Wednesday, November 6, 2013

Learning from Crits, Part 2: Painting with new information.

A couple days ago I posted my Art Order "Inspiration Challenge" entry. I'm really happy with how the piece turned out, and a lot of that has to do with some of the decision making I dealt with while creating the piece. The crits from Illuxcon offered me some great insight of angles I wasn't considering when making a painting. In this post I'm going to use my latest piece as an example of some ideas I tried to incorporate based on the feedback I received on my portfolio. Here's the piece again as a refresher...
Antlion - Finished Painting
One of the things that Robh Ruppel talked about during my review with him was that I should be organizing me values in order to best serve the focus of my painting. I've stripped out the color of this piece to make it easier to see the values, and I've added some notes to the painting.

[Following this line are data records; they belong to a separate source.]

Definition toy_run := save_run toy_rounds toy_serialize id toy_ranks [Encode; Make Done; Write 1 Done; Write 0 Done; Collect; Publish Done] {| path := None; ph := Encoding |}.
Definition toy_load (w : option (gmap string content)) := load_checkpoint toy_rounds toy_deserialize id (fun _ => true) w toy_live.
Definition toy_answers : res (list (Z * pyval)) := match toy_run with Some s => (toy_load (path s)).2 | None => Err (ValueError "no run") end.
Lemma toy_resumes : toy_answers = Ok [(7, PInt 40); (7, PInt 41)].
Proof. vm_compute. reflexivity. Qed.

Lemma toy_proper w b fields g : proper (toy_rank w b fields g).
Proof.
  split; [apply (bool_decide_unpack _); vm_compute; exact I|apply (bool_decide_unpack _); vm_compute; exact I|apply (bool_decide_unpack _); vm_compute; exact I|done|].
  repeat constructor.
Qed.

Lemma toy_ranks_proper : Forall (fun x => proper x.1) toy_ranks.
Proof. constructor; [apply toy_proper|]. constructor; [apply toy_proper|constructor]. Qed.
Lemma toy_live_proper : Forall (fun x => proper x.1) toy_live.
Proof. constructor; [apply toy_proper|]. constructor; [apply toy_proper|constructor]. Qed.

Lemma toy_loads_back : loads_back toy_rounds toy_serialize toy_deserialize toy_ranks.
Proof. repeat constructor; intros y; vm_compute; by intros [= <-]. Qed.

Lemma sft_load_exact_witness : exists s after answers r', toy_run = Some s /\ toy_load (path s) = (after, Ok answers) /\ after !! 0%nat = Some r'
  /\ same_training (toy_rank 11 12 [("momentum_buffer", StateTensor (Plain (toy_value 13)))] 14) r' /\ kept_rest (toy_rank 0 0 [] 0) r'.
Proof.
  pose proof toy_resumes as H. unfold toy_answers in H. destruct toy_run as [s|] eqn:E; [|discriminate H]. destruct (toy_load (path s)) as [after r] eqn:El.
  cbn [snd] in H. rewrite H in El.
  destruct (sft_load_exact toy_rounds toy_serialize toy_deserialize id (fun _ => true) toy_ranks _ s toy_live after _ toy_loads_back
    toy_ranks_proper toy_live_proper ltac:(discriminate) E El) as [_ Hall].
  destruct (Hall 0%nat _ _ _ _ eq_refl eq_refl) as (r' & step & Ha & _ & _ & Hs & Hk). exists s, after, [(7, PInt 40); (7, PInt 41)], r'. by split_and!.
Defined.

The main thing to note with this image is that I made the areas of focus have the highest contrast (look at and around the face and mouth). Now compare the face of the creature to the values of the trees in the background, and the objects in the'll notice that there's a much more narrow value range in these areas, they almost blend into the other non-focus elements. This was a conscious decision I made to ensure that the viewer would keep their attention right where I want it...the face.
Greyscale image with notes
Now let's take this one step further by using a threshold layer to turn the image into 2 values, pure black and white. In this image you can see that composition for this image is really just a dark object on a light background. The creature is the focus, thus I want him to pop out from the background.
B&W Threshold layer
In the next image I want to point out all the elements that help move the eye around the painting. All of the arrows indicate different elements that direct the viewer's eye around the image. Almost all the elements in the piece are helping direct the eye around and back towards the focus of the piece (the creature).

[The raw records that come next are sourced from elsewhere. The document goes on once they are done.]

Definition message_ok w n m : Prop :=
  match at_ m with
  | InFlight => granted m = None
  | Waiting id v => granted m = None /\ generate_id (path (request m)) = Some id /\ loads (body (request m)) = Ok v
  | Holding id rec => granted m = None /\ generate_id (path (request m)) = Some id /\ records_request rec m /\ uncertain_record rec
      /\ exists d, serving w = Some d /\ forall j x, messages w !! j = Some x -> granted x <> Some (d, id)
  | Entered id rec | Upstream id rec => records_request rec m /\ uncertain_record rec /\ exists d, serving w = Some d /\ granted m = Some (d, id)
  | Failing id rec => records_request rec m /\ uncertain_record rec /\ generate_id (path (request m)) = Some id
      /\ exists d, serving w = Some d /\ (granted m = None \/ granted m = Some (d, id))
  | Finishing rec => answered_with w n m rec
  | Replied r => status r = 200 -> path (request m) = "/echo" \/ exists rec, content r = PDict rec /\ answered_with w n m rec
  | Lost => True
  end.

Definition granted_ok w n m : Prop := forall key, granted m = Some key ->
  generate_id (path (request m)) = Some key.2 /\ is_Some (files w !! key) /\ (alone w n key.2 -> exists rec, files w !! key = Some (Whole rec) /\ records_request rec m).

Definition holds m : bool := match at_ m with Holding _ _ => true | _ => false end.
Definition entered m : bool := match at_ m with Entered _ _ => true | _ => false end.

Record Relay w : Prop := {
  relay_messages : forall n m, messages w !! n = Some m -> message_ok w n m;
  relay_granted : forall n m, messages w !! n = Some m -> granted_ok w n m;
  relay_once : forall n m n' m' key, messages w !! n = Some m -> messages w !! n' = Some m' -> granted m = Some key -> granted m' = Some key -> n = n';
  relay_lock : forall n m n' m', messages w !! n = Some m -> messages w !! n' = Some m' -> holds m = true -> holds m' = true -> n = n';
  relay_upstream : NoDup (upstream w) /\ forall n, n ∈ upstream w -> exists m, messages w !! n = Some m /\ is_Some (granted m) /\ entered m = false }.

(** A step of one handler, which only writes the file of its own id. *)
Record handles w w' n m m' : Prop := {
  h_messages : messages w' = <[n := m']> (messages w);
  h_same : own m' = own m /\ request m' = request m;
  h_serving : serving w' = serving w;
  h_keeps : forall key, granted m = Some key -> granted m' = Some key;
  h_files : forall key, is_Some (files w !! key) -> is_Some (files w' !! key);
  h_others : forall key, generate_id (path (request m)) <> Some key.2 -> files w' !! key = files w !! key;
  h_grants : forall key, granted m = None -> granted m' = Some key -> holds m = true /\ forall j x, messages w !! j = Some x -> granted x <> Some key;
  h_lock : holds m' = true -> holds m = true \/ locked w = false;
  h_ok : message_ok w' n m';
  h_granted_ok : granted_ok w' n m';
  h_upstream : upstream w' = upstream w \/ upstream w' = upstream w ++ [n] /\ entered m = true;
  h_sent : n ∈ upstream w' -> is_Some (granted m') /\ entered m' = false }.

Lemma alone_messages w w' n id : map request (messages w') = map request (messages w) -> alone w' n id -> alone w n id.
Proof.
  intros E H j x Hx Hne. assert (map request (messages w') !! j = Some (request x)) as Hj by (by rewrite E, list_lookup_fmap, Hx).
  rewrite list_lookup_fmap in Hj. destruct (messages w' !! j) as [y|] eqn:Ey; [|done]. cbn in Hj. injection Hj as Hj. rewrite <- Hj. by apply (H j).
Qed.

Lemma handles_requests w w' n m m' : messages w !! n = Some m -> handles w w' n m m' -> map request (messages w') = map request (messages w).
Proof.
  intros Hn H. rewrite (h_messages _ _ _ _ _ H). change (map request (<[n := m']> (messages w))) with (request <$> <[n := m']> (messages w)).
  rewrite list_fmap_insert. apply list_insert_id. rewrite list_lookup_fmap, Hn. cbn. f_equal. symmetry. apply (h_same _ _ _ _ _ H).
Qed.

Lemma not_locked w n m : locked w = false -> messages w !! n = Some m -> holds m = false.
Proof.
  unfold locked. rewrite existsb_false, Forall_forall. intros H Hn. apply (H m). by eapply list_elem_of_lookup_2.
Qed.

Lastly, I wanted to talk about the importance of color arrangement. In this next image you can see I've stripped out all the values of the piece leaving just the colors. You can see the creature's shape still holds up, based solely on color you can still tell what the focus is. I pretty much placed a colorful monster on a blue backdrop, so anything that isn't blue is the creature, thus it stands out from the background and pops more. You can also see that in the appendages and body fur, the colors are more muted than they are in the face, saturation control does a great job of helping enforce the focal point of your image as well.
I'm no expert, and I know a lot of this might sound long winded and repetitive in some places, but I thought it would be fun to share some of what I've been thinking about in my work lately and maybe you can start thinking about it in your own work, or use this as a refresher if you already know all about this stuff. Either way, writing this all up helped drill the ideas into my head even further so I'm excited to bring these lessons with me into my next piece.